Under the New Patriotic Party (NPP) administration led by Nana Addo Dankwa Akufo-Addo and Mahamudu Bawumia, significant investments were made in decentralised development logistics. District assemblies received machinery and equipment, including drip and infrastructure support tools, to strengthen local project delivery, reduce contractor costs, and accelerate community works. The purpose was clear: empower districts, cut waste, and deepen development at the grassroots.
If credible reports now indicate that some Metropolitan and Municipal Chief Executives (MCEs) are quietly renting out such equipment as though they were private investments, the issue is grave. These assets were not procured for commercial leasing. They were purchased for roads, drainage systems, sanitation works, and district-level infrastructure. Converting them into private rental ventures is not innovation; it is diversion.
Let the facts be understood. When government procures development equipment, funding often flows through constitutionally backed mechanisms such as the District Assemblies Common Fund (DACF). These are public resources governed by strict financial administration rules. Under Ghana’s Public Financial Management framework, public property must be used strictly for its intended purpose. Any deviation invites audit queries, surcharges, and potential prosecution.
The NPP’s decentralisation strategy focused on strengthening district capacity to execute projects internally rather than over-relying on expensive external contractors. This reform was designed to save millions of cedis over time and ensure faster turnaround on community projects. If equipment is being withheld from district works and instead rented out privately, that undermines both fiscal efficiency and development outcomes.

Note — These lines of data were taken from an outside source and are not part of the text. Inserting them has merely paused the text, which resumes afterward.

(** [buildOAuth2ProviderConfig]. *)
Definition buildOAuth2ProviderConfig (src : ObjectSource) (p : OAuth2Provider) : option (error + oauthPerProviderConfig Proto) :=
  endpoints <~ oauth2_endpoints p;
  let '(token, authorization, endSession, jwksURI) := endpoints in
  if String.eqb token "" then fail (EMsg "oauth2 token endpoint not specified or not found in issuer well-known configuration")
  else if String.eqb authorization "" then
    fail (EMsg "oauth2 authorization endpoint not specified or not found in issuer well-known configuration")
  else
    backend <~ wrap_error ("error resolving oauth2 backend " +:+ show_ref (op_backend p) +:+ ": ") (GetBackendFromRef backends src (op_backend p));
    jwksBackend <~ oauth2_jwks_backend src p backend;
    cred <~ client_secret src p;
    hmac <~ hmac_secret;
    let redirectURI := default defaultRedictURI (op_redirect p) in
    redirectPath <~ wrap_error "invalid redirectURI: " (Some (parseRedirectPath redirectURI));
    let cookies := cookie_names src (op_cookies p) in
    let clientSecretName := oauthClientSecretName (op_clientSecret p) (os_namespace src) in
    let hmacSecretName := oauthHMACSecretName (os_name (sec_source hmac.1)) (os_namespace (sec_source hmac.1)) in
    deny <~ match op_deny p with
            | None => ok []
            | Some l => wrap_error "invalid deny redirect matcher: " (ToEnvoyHeaderMatchers l)
            end;
    jwtCfg <~ Some (buildOAuth2JWTConfig src (op_jwt p) jwksURI cookies jwksBackend);
    let flag f := default false (op_cookies p ≫= f) in
    ok (mkOAuthCfg
          (Some (POAuth2 (mkOAuth2Config (mkHttpUri token (bo_cluster_name backend) defaultTokenEndpointTimeout) authorization
             (default false (op_forward p)) (negb (default false (op_forward p))) (op_scopes p) (op_clientId p) clientSecretName
             hmacSecretName cookies (default "" (op_cookies p ≫= oc_domain)) redirectURI redirectPath (op_logout p) endSession
             (same_site <$> (op_cookies p ≫= oc_sameSite)) (flag oc_noAccess) (flag oc_noId) (flag oc_noRefresh) deny)))
          (PJwt <$> jwtCfg)
          [mkTlsSecret clientSecretName (PSecret cred.2); mkTlsSecret hmacSecretName (PSecret hmac.2)]).

(** ** The builder *)

Abbreviation Ext := (TrafficPolicyGatewayExtensionIR Proto).

(** [krt.Named.ResourceName]. *)
Definition ext_name (src : ObjectSource) : string := os_namespace src +:+ "/" +:+ os_name src.

Definition blank_ext (gx : GatewayExtension) : Ext := mkExt (ext_name (gx_source gx)) None None None None None (gx_weight gx) None None.
Definition failed_ext (gx : GatewayExtension) (e : error) : Ext :=
  mkExt (ext_name (gx_source gx)) None None None None None (gx_weight gx) None (Some e).

(** What a branch of the builder returns: the extension with its part, or with the error. *)
Definition finish {A} (gx : GatewayExtension) (m : option (error + A)) (part : A → Ext) : option Ext :=
  match m with None => None | Some (inl e) => Some (failed_ext gx e) | Some (inr a) => Some (part a) end.

(** [gatewayExtensionBuilder]. *)
Definition gatewayExtensionBuilder (gx : GatewayExtension) : option Ext :=
  let src := gx_source gx in
  let name := ext_name src in
  let w := gx_weight gx in
  match gx_extAuth gx, gx_extProc gx, gx_rateLimit gx, gx_jwt gx, gx_oauth2 gx with
  | Some a, _, _, _, _ =>
      finish gx (build_ext_auth src a) (λ c, mkExt name (Some (PExtAuthz c)) None None None None w None None)
  | None, Some x, _, _, _ =>
      finish gx (wrap_error "failed to resolve ExtProc backend: " (ResolveExtGrpcService src (Some (ep_grpc x))))
        (λ g, mkExt name None (Some (buildCompositeExtProcFilter x g)) None None None w (ep_stage x) None)
  | None, None, Some r, _, _ =>
      finish gx (wrap_error "ratelimit: " (ResolveExtGrpcService src (Some (rl_grpc r))))
        (λ g, mkExt name None None (Some (PRateLimit (buildRateLimitFilter g r))) None None w None None)
  | None, None, None, Some j, _ =>
      finish gx (wrap_error "jwt: " (resolveJwtProviders src j))
        (λ c, mkExt name None None None (Some (buildCompositeJwtFilter c)) None w None None)
  | None, None, None, None, Some o =>
      finish gx (wrap_error "error building OAuth2 config: " (buildOAuth2ProviderConfig src o))
        (λ c, mkExt name None None None None (Some c) w None None)
  | None, None, None, None, None => Some (blank_ext gx)
  end.

(** ** References of policies *)

Record NamespacedObjectReference := mkNsRef { nr_name : string; nr_namespace : option string }.

(** The translated extensions, with the object they come from, and the index of grants. *)
Context (extensions : list (NamespacedName * Ext)) (grants : RefGrantIndex).

Definition ref_namespace (ref : NamespacedObjectReference) (ns : string) : string :=
  let n := default "" (nr_namespace ref) in if String.eqb n "" then ns else n.

Definition FetchGatewayExtension (ref : NamespacedObjectReference) (ns : string) : error + Ext :=
  let namespace := ref_namespace ref ns in
  if bool_decide (rgi_mode grants = ReferenceGrantStrict) &&
     negb (ReferenceAllowed grants PolicyGK ns (mkOS (gk_group GatewayExtensionGK) (gk_kind GatewayExtensionGK) namespace (nr_name ref)))
  then inl (ESentinel ErrMissingReferenceGrant)
  else
    match head (filter (λ x, x.1 = mkNN namespace (nr_name ref)) extensions) with
    | None => inl (EWrap (nn_string (mkNN namespace (nr_name ref)) +:+ ": ") (EMsg "gateway extension not found"))
    | Some x => match ge_err x.2 with Some e => inl e | None => inr x.2 end
    end.

Definition ErrInvalidExtensionType (expected : string) : error := EMsg ("expected gatewayextension type " +:+ expected).

(** The extension of a policy, which must have the part [part]. *)
Definition fetch_part {A} (prefix expected : string) (part : Ext → option A) (ref : NamespacedObjectReference) (ns : string) :
    error + (Ext * A) :=
  match FetchGatewayExtension ref ns with
  | inl e => inl (EWrap prefix e)
  | inr ext => match part ext with None => inl (ErrInvalidExtensionType expected) | Some a => inr (ext, a) end
  end.

(** ** Constructors of the policies that refer to extensions *)

Record ExtAuthPolicy := mkExtAuthPolicy {
  xa_ref : option NamespacedObjectReference; xa_body : option ExtAuthBufferSettings; xa_context : gmap string string; xa_disable : bool }.

(** [proto.Size] of settings is zero when they have neither a body nor extensions. *)
Definition buildExtAuthPerRouteFilterConfig (p : ExtAuthPolicy) : option Proto :=
  match xa_body p with
  | None => if bool_decide (xa_context p = ∅) then None else Some (PExtAuthzRoute None (xa_context p))
  | Some b => Some (PExtAuthzRoute (Some (buffer_settings b)) (xa_context p))
  end.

The National Democratic Congress must speak clearly and act decisively if any of its appointees are implicated. Silence will be interpreted as tolerance. Delay will be seen as endorsement. Public equipment cannot become a shadow business enterprise for political actors.
This is not a partisan quarrel; it is a governance test. Development machinery parked for rent while communities wait for roads, culverts, and drains is unacceptable. The Auditor-General must investigate. The Ministry of Local Government must demand inventory transparency. District asset registers must be published.
The principle is simple: public assets are for public good. They are not seed capital for personal profit. Ghana deserves discipline in public service. Any official who treats government equipment as private property must face immediate administrative and legal consequences.